2. If the attorney is drafting an agreement completely from scratch, coming up with a short contract may be easier than coming up with a long contract. But both attorneys and clients know that contracts are typically based on prior similar contracts. Many prior contracts can be pared down and/or put in plain English, but that takes effort and time. Are the clients going to want to pay for that? If you have a perfectly good contract that you have used before for a particular type of transaction, you may be able to tailor it to the client’s needs in an hour or two. If you completely rewrite the contract in plain English or meticulously go through and evaluate each sentence to see if it is absolutely critical or can be sacrificed for brevity, you may double or triple the time, only to hear the client say “How could you spend 4 hours on a two page contract?” It is unrealistic for a client to expect a perfectly good contract to be written to his or her stylistic taste and not expect to pay for that effort.
The key is to have the client and attorney understand each other. It should be the attorney’s responsibility, of course, to determine what the client expects. If the client wants the product to look a certain way and the attorney knows that it will take more time than the client probably anticipates, then the attorney should make that clear from the outset. If the client’s primary goal is to keep it short and simple, the attorney should also let the client know, at least in general terms, that simple may mean that some issues that arise under the contract cannot be resolved.

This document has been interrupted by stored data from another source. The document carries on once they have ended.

(** The types of sections that are cross-checked, and those that need not be. *)
Definition inter_types : list Z :=
  [kDexTypeStringIdItem; kDexTypeTypeIdItem; kDexTypeProtoIdItem; kDexTypeFieldIdItem;
   kDexTypeMethodIdItem; kDexTypeClassDefItem; kDexTypeAnnotationSetRefList;
   kDexTypeAnnotationSetItem; kDexTypeClassDataItem; kDexTypeAnnotationsDirectoryItem].
Definition skipped_types : list Z :=
  [kDexTypeHeaderItem; kDexTypeMapList; kDexTypeTypeList; kDexTypeCodeItem; kDexTypeStringDataItem;
   kDexTypeDebugInfoItem; kDexTypeAnnotationItem; kDexTypeEncodedArrayItem].

Definition CheckInterSectionOf (i : Z) : V bool :=
  item ← map_item i;
  if bool_decide (type_ item ∈ skipped_types) then mret true
  else if bool_decide (type_ item ∈ inter_types) then
    CheckInterSectionIterate (offset_ item) (item_size_ item) (type_ item)
  else reject "Unknown map item type %x".

Definition CheckInterSection : V bool :=
  count ← field 4 (map_off_ hdr);
  for_each (Z.to_nat count) 0 CheckInterSectionOf.

(** ** [Verify] *)

Definition VerifyFile : V bool :=
  ensure CheckHeader;;
  ensure CheckMap;;
  ensure CheckIntraSection;;
  CheckInterSection.

(** The constructor. *)
Definition new_verifier : VerifierState := mkVerifier 0 None "" ∅ ∅.

(** The static [Verify]: the answer and the reason of a failure. *)
Definition Verify : Outcome (bool * string) :=
  match VerifyFile new_verifier with
  | Done b st => Done (b, if b : bool then ""%string else failure_reason_ st) st
  | Fault => Fault
  | OutOfFuel => OutOfFuel
  end.
End Verifier.
(* ===== verification/VerifiedFile.v ===== *)
(** * Verified dex files

    What the rest of the system relies on, for a file that [DexFileVerifier::Verify] accepts: its
    strings are well-formed modified UTF-8, its tables are strictly sorted and in the file, so that
    the searches of [DexFile] are correct on it. *)
From stdpp Require Import fin_maps gmap strings.
From S2P Require Import Prelude.
From S2P Require Import Leb128.
From S2P Require Import Utf.
From S2P Require Import DexFile.
From S2P Require Import ClassData.
From S2P Require Import TryCatch.
From S2P Require Import Descriptors.
From S2P Require Import DexFileVerifier.
From S2P Require Import VerifierLogic.
From S2P Require Import VerifierInvariant.
Local Open Scope Z_scope.

(** ** Strings of single units

    The strings of a dex file have no four-byte sequences: a surrogate pair is written as two
    units of three bytes. *)
Definition unit_symbols (us : list Z) : list Symbol := (fun u => (u, 0)) <$> us.

Lemma unit_symbols_wf us : Forall is_u16 us -> Forall wf_symbol (unit_symbols us).
Proof. intros H. apply Forall_fmap. eapply Forall_impl; [exact H|]. intros u Hu. by split; [|left]. Qed.

Lemma unit_symbols_flat us : concat (symbol_units <$> unit_symbols us) = us.
Proof. induction us as [|u us IH]; [done|]. cbn. by rewrite <- IH at 2. Qed.

Lemma compare_units us vs r1 r2 :
  Forall is_u16 us -> Forall is_u16 vs ->
  exists r, CompareModifiedUtf8ToModifiedUtf8AsUtf16CodePointValues
              (c_str (unit_symbols us) r1) (c_str (unit_symbols vs) r2) = Some r /\
    (r ?= 0) = lex us vs.
Proof.
  intros Hu Hv. pose proof (unit_symbols_wf us Hu) as Wu. pose proof (unit_symbols_wf vs Hv) as Wv.
  destruct (compare_modified (length (c_str (unit_symbols us) r1)) (unit_symbols us) (unit_symbols vs) r1 r2)
    as (r & E & Hr); try done; [|by apply Utf.c_str_length|].
  - apply Forall_fmap, Forall_true. intros u. apply Forall_fmap, Forall_true. done.
  - exists r. by rewrite !unit_symbols_flat in Hr.
Qed.

Section Strings.
Variables (df : DexFile) (base_ : Z).
Hypothesis (Hbytes : Forall is_byte (begin_ df)).
Abbreviation at_ p := (drop (Z.to_nat p) (begin_ df)).
(** C8: A call passes its arguments: the method starts in a frame of its own register count whose
    last registers are the registers the instruction names, in order, each with the entry the
    collector sees, while the registers before them are zero; the frame is well formed, names the
    method and links to the caller's.  (For a constructor of [String] the method is its
    [StringFactory] replacement and the first argument is left out.)  The number of leading
    registers is what the unstarted runtime gets as the position of the arguments. *)
Theorem call_passes_arguments {W : Type} `{Runtime W} (is_range string_init : bool)
  (called_method callee : Z) (i : Instruction) (f : ShadowFrame) (result : JValue) (mem : list Z)
  (self : Thread W)
  (Hcallee : ReplaceStringInit (world_ self) called_method = (callee, string_init))
  (Hwf : wf_units i) (Hok : frame_ok f) (Hsize : number_of_vregs_ f < 0x10000) :
  let num_ins := if is_range then VRegA_3rc i else VRegA_35c i in
  let srcs := drop (if string_init then 1 else 0) (argument_registers is_range i) in
  let code_item := GetCodeItem (world_ self) callee in
  let num_regs := CalleeRegisters mem code_item string_init num_ins in
  let frame := callee_frame f num_regs (Some (GetTopShadowFrame (world_ self))) callee srcs in
  (is_range = false -> num_ins <= 5) -> (string_init = true -> 1 <= num_ins) ->
  Forall (fun src => 0 <= src < number_of_vregs_ f) srcs ->
  Z.of_nat (length srcs) <= num_regs < 0x10000 ->
  frame_ok frame /\
  DoCall is_range false called_method i (Fetch16 i 0) f result mem self
  = FinishCall is_range string_init i f
      (RunMethod code_item frame (num_regs - Z.of_nat (length srcs)) result mem self).
Proof.
  cbv zeta. intros H5 Hsi HF Hn. split; [apply callee_frame_ok; [done|lia]|].
  unfold DoCall. rewrite Hcallee. cbv zeta. destruct is_range.
  - change (InstAA (Fetch16 i 0)) with (VRegA_3rc i).
    rewrite FastPath_range by first [done|lia|split; [done|lia]]. done.
  - change (InstB (Fetch16 i 0)) with (VRegA_35c i).
    rewrite FastPath_list by first [done|lia|split; [done|lia]|by apply H5]. done.
Qed.

(** [invoke-static {v2, v0}, method 5]: the callee has two registers. *)
Definition sample_call : Instruction := fun o =>
  if o =? 0 then 0x2071 else if o =? 1 then 5 else if o =? 2 then 0x0002 else 0.

Definition sample_caller : ShadowFrame :=
  set_arrays [3; 0; 77] [0; 0; 77] (Create 3 None 9 0).

Lemma call_passes_arguments_witness :
  frame_ok (callee_frame sample_caller 2 (Some 1) 5 [2; 0]) /\
  DoCall false false 5 sample_call 0x2071 sample_caller 0 [] (mkThread 0 (∅ : Small.World))
  = FinishCall false false sample_call sample_caller
      (RunMethod None (callee_frame sample_caller 2 (Some 1) 5 [2; 0]) 0 0 []
         (mkThread 0 (∅ : Small.World))).
Proof.
  refine (call_passes_arguments (W := Small.World) false false 5 5 sample_call sample_caller 0 []
    (mkThread 0 ∅) _ _ _ _ _ _ _ _).
  - reflexivity.
  - intros o. unfold sample_call. repeat case_Zcmp; lia.
  - unfold frame_ok, roots_agree. cbn. split_all; [done|done| | |].
    1,2: repeat constructor; vm_compute; congruence.
    intros [|[|[|k]]] r Hr; cbn in *; try (by left; injection Hr); right; done.
  - vm_compute. done.
  - intros _. vm_compute. congruence.
  - done.
  - repeat constructor; vm_compute; congruence.
  - vm_compute. by split.
Defined.
Lemma set_writes_wide s f j v t1 t2 b s' : safe s f j -> free t1 -> free t2 ->
  clean (SetRegisterTypeWide opts v t1 t2) s b s' -> writes_wide s' f j v.
Proof.
  intros Hs (Ht1 & Hf1) (Ht2 & Hf2) (-> & Hsets & _)%clean_set_wide y.
  eapply safe_set_double; try done; (apply primitive_entry; [apply Hs|done]).
Qed.

Lemma boolean_value s f j v t : safe s f j -> reg_is s v t -> IsBooleanTypes t = true ->
  exists x, reg_at (vregs_ f) v = Some x /\ 0 <= s32 x <= 1.
Proof.
  intros Hs Hv Ht. destruct (safe_reg s f j v t Hs Hv) as (x & r & Hx & _ & _ & _ & _ & Hty).
  exists x. split; [done|]. apply (boolean_range t x r Ht). rewrite has_type_base in Hty; [done|].
  by kinds t.
Qed.

(** ** The checks of operands *)

(** What a check that passed has read. *)
Local Ltac checked :=
  match goal with
  | Hs : safe ?s _ _, H : clean (VerifyRegisterType _ _ _) ?s _ _ |- _ =>
      apply (verify_narrow _ _ _ _ _ _ _ Hs) in H as (? & -> & ?); try done
  | Hs : safe ?s _ _, H : clean (VerifyRegisterTypeWide _ _ _ _) ?s _ _ |- _ =>
      apply (verify_wide _ _ _ _ _ _ _ _ Hs) in H as (? & -> & ?); try done
  end.

Lemma unary_safe inst dst src s f j s' : safe s f j -> dst ∈ primitives ->
  clean (CheckUnaryOp opts inst dst src) s () s' ->
  narrow f (VRegB_12x inst) /\ writes s s' f j (VRegA_12x inst) dst.
Proof.
  unfold CheckUnaryOp. intros Hs Hd H. clean_inv; checked. split; [done|]. by eapply set_writes.
Qed.

Lemma unary_wide_safe inst d1 d2 t1 t2 s f j s' : safe s f j -> free d1 -> free d2 ->
  clean (CheckUnaryOpWide opts inst d1 d2 t1 t2) s () s' ->
  wide f (VRegB_12x inst) /\ writes_wide s' f j (VRegA_12x inst).
Proof.
  unfold CheckUnaryOpWide. intros Hs Hd1 Hd2 H. clean_inv; checked. split; [done|].
  by apply (set_writes_wide s _ _ _ d1 d2 y0).
Qed.

Lemma unary_to_wide_safe inst d1 d2 t s f j s' : safe s f j -> free d1 -> free d2 ->
  clean (CheckUnaryOpToWide opts inst d1 d2 t) s () s' ->
  narrow f (VRegB_12x inst) /\ writes_wide s' f j (VRegA_12x inst).
Proof.
  unfold CheckUnaryOpToWide. intros Hs Hd1 Hd2 H. clean_inv; checked. split; [done|].
  by apply (set_writes_wide s _ _ _ d1 d2 y0).
Qed.
(** The same for [long]; the distance of a shift is an [int]. *)
Definition long_op_23x (c : Code) : option binop :=
  match c with
  | ADD_LONG => Some Add | SUB_LONG => Some Sub | MUL_LONG => Some Mul
  | SHL_LONG => Some Shl | SHR_LONG => Some Shr | USHR_LONG => Some Ushr
  | AND_LONG => Some And | OR_LONG => Some Or | XOR_LONG => Some Xor
  | _ => None
  end.

Definition long_op_2addr (c : Code) : option binop :=
  match c with
  | ADD_LONG_2ADDR => Some Add | SUB_LONG_2ADDR => Some Sub | MUL_LONG_2ADDR => Some Mul
  | SHL_LONG_2ADDR => Some Shl | SHR_LONG_2ADDR => Some Shr | USHR_LONG_2ADDR => Some Ushr
  | AND_LONG_2ADDR => Some And | OR_LONG_2ADDR => Some Or | XOR_LONG_2ADDR => Some Xor
  | _ => None
  end.

Definition is_shift (op : binop) : bool := match op with Shl | Shr | Ushr => true | _ => false end.

Definition long_operand (op : binop) (f : ShadowFrame) (r : Z) : option Z :=
  if is_shift op then GetVReg f r else GetVRegLong f r.

Definition long_operands (c : Code) (i : Instruction) (f : ShadowFrame) : option (binop * Z * Z * Z) :=
  match long_op_23x c, long_op_2addr c with
  | Some op, _ =>
      a ← GetVRegLong f (VRegB_23x i); b ← long_operand op f (VRegC_23x i);
      Some (op, VRegA_23x i, a, b)
  | _, Some op =>
      a ← GetVRegLong f (VRegA_12x i); b ← long_operand op f (VRegB_12x i);
      Some (op, VRegA_12x i, a, b)
  | _, _ => None
  end.

(** ** The operators stay in range *)

Lemma is_s_shiftr w x : 0 < w -> is_s w x <-> x ≫ (w - 1) = 0 \/ x ≫ (w - 1) = -1.
Proof.
  intros Hw. unfold is_s. rewrite Z.shiftr_div_pow2 by lia.
  assert (0 < 2 ^ (w - 1)) by (apply Z.pow_pos_nonneg; lia).
  generalize dependent (2 ^ (w - 1)). intros p Hp. split.
  - intros Hx. destruct (Z.le_gt_cases 0 x).
    + left. apply Z.div_small. lia.
    + right. symmetry. apply Z.div_unique with (x + p); lia.
  - pose proof (Z.div_mod x p ltac:(lia)). pose proof (Z.mod_pos_bound x p Hp). nia.
Qed.

Lemma java_binop_range w op a b : 0 < w -> is_s w a -> is_s w b -> is_s w (java_binop w op a b).
Proof.
  intros Hw Ha Hb. destruct op; cbn [java_binop]; try by apply s_range.
  - unfold is_s in *. assert (0 < 2 ^ (b mod w))
      by (apply Z.pow_pos_nonneg; [lia|apply Z.mod_pos_bound; lia]).
    assert (0 < 2 ^ (w - 1)) by (apply Z.pow_pos_nonneg; lia).
    split; [apply Z.div_le_lower_bound; nia|apply Z.div_lt_upper_bound; nia].
  - rewrite is_s_shiftr in * by done. rewrite Z.shiftr_land.
    destruct Ha as [->| ->], Hb as [->| ->]; auto.
  - rewrite is_s_shiftr in * by done. rewrite Z.shiftr_lor.
    destruct Ha as [->| ->], Hb as [->| ->]; auto.
  - rewrite is_s_shiftr in * by done. rewrite Z.shiftr_lxor.
    destruct Ha as [->| ->], Hb as [->| ->]; auto.
Qed.

(** The C++ expressions are Java's operators. *)
Create Rewrite HintDb java.
#[export] Hint Rewrite SafeAdd_spec SafeSub_spec SafeMul_spec land_31 land_63 using lia : java.
#[export] Hint Rewrite Z.shiftl_mul_pow2 Z.shiftr_div_pow2
  using (apply Z.mod_pos_bound; lia) : java.

Lemma reg_range f r v : GetVReg f r = Some v -> is_s 32 v.
Proof. unfold GetVReg. destruct (reg_at _ r); [|done]. intros [= <-]. by apply (s_range 32). Qed.

Lemma long_range f r v : GetVRegLong f r = Some v -> is_s 64 v.
Proof. unfold GetVRegLong. destruct (GetVRegDouble f r); [|done]. intros [= <-]. by apply (s_range 64). Qed.

Section Arith.
Context {W : Type} `{Runtime W}.
Variables (do_access_check transaction_active : bool).
Variable code_item : Z.
Variables (force_invoke_flag insns_len_in_byte hash1 : Z).
Abbreviation step := (Step do_access_check transaction_active code_item force_invoke_flag
  insns_len_in_byte hash1).

Definition in_code (m : Machine W) : Prop :=
  0 <= inst m < insns_size_in_code_units_ (mem m) code_item.
(* ===== verification/Entry.v ===== *)
(** The entry points of the interpreter ([interpreter/interpreter.cc]).

    [Execute] chooses one of the two interpreters; [EnterInterpreterFromInvoke] builds the frame
    of a method from the words of its arguments, [EnterInterpreterFromDeoptimize] runs the frames
    of compiled code that was given up, [artInterpreterToInterpreterBridge] is the entry point of
    interpreted methods.  The stack of frames that stack walks see is not modelled.  [None] is
    undefined behaviour, a failed [CHECK] or fuel that has run out. *)
From S2P Require Import Prelude ClassData DexFile DexInstruction ShadowFrame Runtime TryCatch Calls Interpreter InterpreterFacts Goto.
Local Open Scope Z_scope.

Definition kAccPreverified : Z := 0x00080000.

Inductive InterpreterImplKind := kSwitchImpl | kComputedGotoImplKind.

Section Entry.
Context {W : Type} `{Runtime W}.
(** The state of the runtime, the class linker, the native stack, and native methods. *)
Variable IsActiveTransaction : W -> bool.
Variable IsInitialized : W -> Z -> bool.
Variable EnsureInitialized : Z -> Thread W -> Thread W * bool.
Variable StackExhausted : W -> bool.
Variables InterpreterJni UnstartedRuntimeJni :
  Z -> Z -> list Z -> option JValue -> Thread W -> Thread W * option JValue.
(** The interpreter the build has. *)
Variable kInterpreterImplKind : InterpreterImplKind.

Definition IsPreverified (w : W) (method : Z) : bool :=
  negb (Z.land (GetAccessFlags w method) kAccPreverified =? 0).
Definition IsNative (w : W) (method : Z) : bool :=
  negb (Z.land (GetAccessFlags w method) kAccNative =? 0).

(** The end of the execution, and [*new_code_item]. *)
Definition RunSwitch (do_access_check transaction_active : bool) (fuel : nat) (code_item flag : Z)
  (t : Thread W) (shadow_frame : ShadowFrame) (result_register : JValue) (mem : list Z)
  (new_code_item : Z) : option (Outcome W * Z) :=
  o ← ExecuteSwitchImpl do_access_check transaction_active fuel code_item flag t shadow_frame
        result_register mem;
  Some (o, match o with NewCodeItem c _ => c | _ => new_code_item end).

Definition Execute (fuel : nat) (code_item force_invoke_flag : Z) (t : Thread W)
  (shadow_frame : ShadowFrame) (result_register : JValue) (mem : list Z) (new_code_item : Z)
  : option (Outcome W * Z) :=
  if force_invoke_flag =? KARL_GERAT_U_CODE then
    RunSwitch false false fuel code_item force_invoke_flag t shadow_frame result_register mem
      new_code_item
  else
    let transaction_active := IsActiveTransaction (world_ t) in
    let do_access_check := negb (IsPreverified (world_ t) (GetMethod shadow_frame)) in
    match kInterpreterImplKind with
    | kSwitchImpl =>
        RunSwitch do_access_check transaction_active fuel code_item force_invoke_flag t
          shadow_frame result_register mem new_code_item
    | kComputedGotoImplKind =>
        ExecuteGotoImpl do_access_check transaction_active fuel code_item force_invoke_flag t
          shadow_frame result_register mem new_code_item
    end.
(** * PRI Training: the session engine

    A shallow embedding of the algorithmic core of the application
    ([shuffleArray], [calculatePRI], [useGameTimer], [App.endGame],
    [SymbolMatchGame.generateRound], [CodingGame.generateRound]) and the
    properties of it that the specification states.

    Conventions of the embedding:
    - a JavaScript [number] that carries a fractional computation is an
      IEEE 754 binary64 value, modelled by [spec_float] with precision 53
      and maximal exponent 1024 (the Standard Library's executable
      specification of binary64, round to nearest even);
    - counters, indices and digits (integers far below 2^53, on which
      binary64 arithmetic is exact) are [Z] or [nat];
    - [Math.random()] is an oracle: the [n]-th call returns [rng n], a
      binary64 value [r] with [0 <= r < 1]; its product with an integer is
      the binary64 product, and [Math.floor] is applied to that product;
    - [Date.now()] is an input of the code that calls it, and the JSON
      text in [localStorage] is represented by the list it encodes;
    - React state is a record; a state setter overwrites a field; a
      callback created by a render reads the values that render captured. *)

From Stdlib Require Import ZArith QArith Qround Lia SpecFloat.
From stdpp Require Import base option list gmap pretty.

Local Open Scope Z_scope.

(** ** JavaScript numbers *)

Module Number.

Definition prec : Z := 53.
Definition emax : Z := 1024.

(** A binary64 value. *)
Definition number : Type := spec_float.

#[global] Instance number_eq_dec : EqDecision number.
Proof. unfold number. solve_decision. Defined.

Definition valid (x : number) : bool := valid_binary prec emax x.

Definition is_nan (x : number) : bool :=
  match x with S754_nan => true | _ => false end.

Definition is_finite (x : number) : bool :=
  match x with S754_zero _ | S754_finite _ _ _ => true | _ => false end.

(** The binary64 value of an integer literal. *)
Definition of_Z (z : Z) : number := binary_normalize prec emax z 0 false.

Definition add : number -> number -> number := SFadd prec emax.
Definition sub : number -> number -> number := SFsub prec emax.
Definition mul : number -> number -> number := SFmul prec emax.
Definition div : number -> number -> number := SFdiv prec emax.

(** [x < y], [x > y] and [x >= y]; all are false when an operand is
    NaN. *)
Definition ltb (x y : number) : bool := SFltb x y.
Definition gtb (x y : number) : bool := SFltb y x.
Definition geb (x y : number) : bool := SFleb y x.

(** The literal [0.5]. *)
Definition one_half : number := S754_finite false 4503599627370496 (-53).

(** [Math.max(x, y)]: NaN if an argument is NaN, and [+0] is larger
    than [-0]. *)
Definition Math_max (x y : number) : number :=
  if is_nan x || is_nan y then S754_nan
  else match x, y with
       | S754_zero true, S754_zero false => y
       | _, _ => if ltb x y then y else x
       end.

(** An integral binary64 value, NaN or an infinity: the results of
    [Math.round].  An integral binary64 value is kept as the integer it
    denotes ([+0] and [-0] both as [0]); comparison of such values is
    comparison of the integers. *)
Inductive integral : Type :=
| NaN
| Inf (negative : bool)
| Int (z : Z).

(** The integer nearest to [(-1)^s * m * 2^e], the upper one on a tie:
    [floor (x + 1/2)], computed exactly. *)
Definition round_half_up (s : bool) (m : positive) (e : Z) : Z :=
  let v := if s then Z.neg m else Z.pos m in
  if 0 <=? e then v * 2 ^ e
  else (v + 2 ^ (- e - 1)) `div` 2 ^ (- e).

(** [Math.round(x)]. *)
Definition Math_round (x : number) : integral :=
  match x with
  | S754_nan => NaN
  | S754_infinity s => Inf s
  | S754_zero _ => Int 0
  | S754_finite s m e => Int (round_half_up s m e)
  end.

(** The largest integer that is not above [(-1)^s * m * 2^e]. *)
Definition floor_finite (s : bool) (m : positive) (e : Z) : Z :=
  let v := if s then Z.neg m else Z.pos m in
  if 0 <=? e then v * 2 ^ e else v `div` 2 ^ (- e).

(** [Math.floor(x)]. *)
Definition Math_floor (x : number) : integral :=
  match x with
  | S754_nan => NaN
  | S754_infinity s => Inf s
  | S754_zero _ => Int 0
  | S754_finite s m e => Int (floor_finite s m e)
  end.

(** [x < y] on the results of [Math.round]. *)
Definition integral_ltb (x y : integral) : bool :=
  match x, y with
  | NaN, _ | _, NaN => false
  | Inf true, Inf true => false
  | Inf true, _ => true
  | _, Inf true => false
  | Inf false, _ => false
  | _, Inf false => true
  | Int a, Int b => a <? b
  end.

(** [Math.min] and [Math.max] on the results of [Math.round]. *)
Definition Math_min_integral (x y : integral) : integral :=
  match x, y with
  | NaN, _ | _, NaN => NaN
  | _, _ => if integral_ltb y x then y else x
  end.

Definition Math_max_integral (x y : integral) : integral :=
  match x, y with
  | NaN, _ | _, NaN => NaN
  | _, _ => if integral_ltb x y then y else x
  end.

End Number.

Import Number.

(** ** Types of the application *)

(** [type GameType = 'symbol-match' | 'coding' | null] *)
Inductive GameType : Type :=
| symbol_match
| coding
| null.

(** ** calculatePRI *)

Definition calculatePRI (score mistakes elapsedSeconds : number)
    (gameType : GameType) : integral :=
  if ltb elapsedSeconds (of_Z 10) then Int 0
  else
    let rawScore := Math_max (of_Z 0) (sub score (mul mistakes (of_Z 1))) in
    let ratePerMinute := mul (div rawScore elapsedSeconds) (of_Z 60) in
    let mean :=
      match gameType with symbol_match => of_Z 45 | _ => of_Z 30 end in
    let sd :=
      match gameType with symbol_match => of_Z 12 | _ => of_Z 8 end in
    let pri := add (of_Z 100) (mul (div (sub ratePerMinute mean) sd) (of_Z 15)) in
    Math_max_integral (Int 40) (Math_min_integral (Int 160) (Math_round pri)).

(** The two modes of the specification. *)
Inductive Mode : Type := match_mode | coding_mode.

Definition gameType_of_mode (mode : Mode) : GameType :=
  match mode with match_mode => symbol_match | coding_mode => coding end.







(** ** Computations that call [Math.random] *)

(** The result of running a piece of code from draw number [p] on:
    a value and the number of the next unused draw, or one of two ways in
    which the model stops. *)
Inductive outcome (A : Type) : Type :=
| Ok (a : A) (next : nat)
| Undefined   (* an array was read outside its bounds, or with an index
                 that is not an integer *)
| OutOfFuel.  (* a loop ran longer than the step bound it was given *)

Arguments Ok {A} a next.
Arguments Undefined {A}.
Arguments OutOfFuel {A}.

Definition Rand (A : Type) : Type := nat -> outcome A.

Definition ret {A} (a : A) : Rand A := fun p => Ok a p.

Definition bind {A B} (c : Rand A) (k : A -> Rand B) : Rand B :=
  fun p =>
    match c p with
    | Ok a p' => k a p'
    | Undefined => Undefined
    | OutOfFuel => OutOfFuel
    end.

Notation "x <- c ;; k" := (bind c (fun x => k))
  (at level 100, c at next level, right associativity).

I do agree, however, that if the length and complexity of the contract comes as a complete surprise to the client at the end of the process, then the attorney has fundamentally failed to communicate properly with his or her client.
Looking for Client Friendly Contract
I came across this post, looking for lawyers who write client friendly contracts. Is there such a thing as fun legalese? I would like to have a contract that is not so serious sounding, but still has all the right language and protections in it, regarding late fees, etc.. But in a client friendly, non defiant sounding way. Is there such a thing?